How to complete this task: Below are records; count the lines that contain "nonce" and give only the total.

Collected data entries
● ● ●

(* ===== verification/Exchange.v ===== *)
(** * Exchange: from a secret to an issued credential *)
From S2P Require Import Prelude Text Platform Contract Secret Config Database Effects.
From S2P Require Import TxLogic Exec Storage Integrity Statements Accounts RateLimit.
From S2P Require Import Commands Invariants Authorization Management Authentication.
From S2P Require Import Endpoint Access Creation.

Open Scope string_scope.
Open Scope list_scope.
Open Scope Z_scope.

Section exchange.
Context `{Platform}.

Definition exchange_aad (caller : string) (req : ExchangeServiceAccountSecretRequest) : bytes :=
  receipt_aad caller EXCHANGE_SECRET_OPERATION (exchange_idempotency_key req).

(** The request sent to the credential issuer. *)
Definition issue_request (active : ActiveServiceAccount) (k : CredentialRow)
    (expires_text : string) : IssueRequest :=
  {| issue_subject := k_subject k; issue_actor_kind := "service_account";
     issue_assurance := "service_account_secret";
     issue_audience := token_audience (config active);
     issue_claims := issue_claims_of k; issue_expires_at := expires_text |}.

(** The thirteen steps of an exchange that issues a credential: prune, claim, clock, rate slot,
    credential, directory, clock, mark, clock, issuer, clock, nonce, receipt. *)
Definition exchange_steps (status : ReadStatusRequest) (d1 d2 d3 : Db) (request : IssueRequest)
    (db' : Db) (t : list event) : Prop :=
  ∃ p p' c c' r r' s,
    t = [EvSql p p'; EvSql c c'; EvClock; EvSql r r'; EvSql d1 d1; EvStatus status; EvClock;
         EvSql d2 d3; EvClock; EvIssue request; EvClock; EvRandom; EvSql s db'].

(** A credential issued for a secret: the credential is read in [d1], and marked as issuing by
    the transaction from [d2] to [d3]. Times and answers are those of the steps above. *)
Inductive exchanged_fresh (w : World) (n : nat) (active : ActiveServiceAccount) (caller : string)
    (intent : bytes) (req : ExchangeServiceAccountSecretRequest)
    (resp : ExchangeServiceAccountSecretResponse) (t : list event) (d1 d2 d3 db' : Db) : Prop :=
  | exchanged_fresh_intro cid row p session text expiry nonce ct :
      let status := {| read_status_subject := k_subject row |} in
      let request := issue_request active p text in
      exchange_steps status d1 d2 d3 request db' t →
      credential_id (exchange_secret_text req) = Some cid →
      usable_credential active (exchange_secret_text req) (w_clock w (2 + n)) (join_credential cid d1)
        = Some row →
      w_status w (5 + n) status
        = Ok {| status_subject := k_subject row; status_status := DirectoryActive |} →
      issue_spec caller (exchange_idempotency_key req) (k_credential_id row)
        (k_service_account_id row) (w_clock w (6 + n)) d2 (Some p) d3 →
      d2 = w_others w (7 + n) d1 →
      (∃ d d', EvSql d d' ∈ t ∧ run_tx (reserve_rate_slot caller (w_clock w (2 + n))
         (exchange_window_seconds (config active)) (max_exchanges_per_window (config active))
         (exchange_lockout_seconds (config active))) (w_tx w (3 + n)) d = (Ok true, d')) →
      let expires_at := Z.min (w_clock w (8 + n) + seconds (token_ttl_seconds (config active)))
                          (k_valid_until p) in
      w_clock w (8 + n) < expires_at → format_time expires_at = Ok text →
      w_issue w (9 + n) request = Ok session →
      rfc3339_parse (session_expires_at session) = Some expiry →
      w_clock w (10 + n) < expiry ≤ expires_at →
      resp = response p (session_id session) (session_credential session)
               (session_expires_at session) →
      encrypt (receipt_cipher active) resp (exchange_aad caller req) (w_random w (11 + n) 12)
        = Ok (nonce, ct) →
      len nonce = 12 →
      (respects_claims w → ∃ reserved_at done_at,
         commands db' !! (caller, EXCHANGE_SECRET_OPERATION, exchange_idempotency_key req)
         = Some (succeeded done_at nonce ct
                   (issuing (w_clock w (6 + n)) (reserved reserved_at intent)))) →
      exchanged_fresh w n active caller intent req resp t d1 d2 d3 db'.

● ● ●

Written solution: 5